We have Direction 180, which is a methadone clinic. It has recently had huge success buying a mobile bus to get to some of the communities that are not in the north end of Halifax and to ensure people get their methadone. These folks are trying to deal with their addictions. They are trying to better themselves. We need to have these harm reduction programs in place for them so they can succeed. What is the alternative? Death?
We have MOSH, or Mobile Outreach Street Health, which is a van that goes around to where people are, such as under bridges, in fields and at the homeless shelters, to give them the medical treatment they need.
This is what we need, but unfortunately the government is not interested in harm reduction. I have a good quote from Cindy MacIsaac who runs Direction 180, our methadone clinic. She said:
Ottawa’s new approach is to criminalize what should still be seen as a health issue...You can’t even use the term harm reduction anymore when applying for federal funding. The taps have been turned off.
This bill is all about creating fear. It is not about health or about helping people get better. Bill C-2 is a bill about power, power to the minister and disempowerment to the most vulnerable members of our society.
There is a more powerful argument against the bill. That is the voices of members of my community and communities across the country that recognize the value of safe injection sites as a harm reduction program. They want the ability to set up similar sites where needed.
Safe injection sites are one way we can help save lives, treat people who suffer from a disease, help people reorient their lives, improve the quality of life for community members and make our cities safer for everyone. We need less barriers to programs like the ones this bill would create. The government is getting in the way of caring for those people who need the most help.
I want to emphasize that addiction is not a choice. It is a disease, and those who suffer from it should be treated with the dignity and the respect we give to other people suffering from chronic illness. When we speak about safe injection sites or harm reduction programs, there is very often a human element that gets left behind in these debates. I want to ensure that we talk about that human element in the House. People who suffer from addiction are also suffering from the stigma and discrimination that follow the disease. This bill lacks the understanding of this human element. It makes it more difficult for safe injection sites to be established in our communities and for individuals battling addiction to receive compassionate care.
When I was getting ready to speak to the bill, I spoke to people at the Brunswick Street Mission and the Mainline Needle Exchange. They said that the people who needed help in my community were increasingly younger people living in shelters, that they were inadequately housed and suffered from severe health issues, including mental health issues and mental illness. The problems face people who suffer from addictions cannot be isolated from housing, health, poverty, education, or addiction. They are all inseparable problems that can overwhelm anyone.
Safe injection sites are an important part of dealing with these issues holistically. At InSite in Vancouver, it is not just a program about drugs.

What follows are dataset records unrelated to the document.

(** [_read_summary(read)] *)
Definition read_summary (r : read) : pydict :=
  [("path", PStr (rd_path r)); ("status", match rd_status r with Some z => PInt z | None => PNone end); ("ok", PBool (rd_ok r))] ++
  match rd_error r with Some e => if PyStr.nonempty e then [("error", PStr e)] else [] | None => [] end.

(** [_cfgcd_path(vm1, fallback)] *)
Definition cfgcd_path (doc : pydict) (fallback : string) : string :=
  let sub k v := match v with PDict d => dget k d | _ => PNone end in
  match sub "@odata.id" (sub "VirtualMediaConfig" (sub "Supermicro" (dget "Oem" doc))) with
  | PStr p => if PyStr.nonempty p then p else fallback
  | _ => fallback
  end.

Definition PUBLIC_FIELDS : list string := ["Host"; "Path"; "Username"; "ShareType"; "Inserted"; "ImageName"; "Image"; "MediaTypes"].

(** [_public_cfgcd_fields(cfgcd)] *)
Definition public_cfgcd_fields (cfgcd : pydict) : pydict :=
  omap (fun k => (fun v => (k, v)) <$> dict_get k cfgcd) PUBLIC_FIELDS.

Safe injection sites are about helping people through providing a safe space, peer support services, and health services. Unfortunately, this bill does not look at the whole picture. It makes safe injection sites harder to establish across the country and makes it harder for our community to want to tackle these and other connected issues.
With no safe injection sites and no safe spaces for people fighting addiction, we are pushing those people to the very margins of society, which exacerbates poverty, homelessness, and health and safety issues for our communities.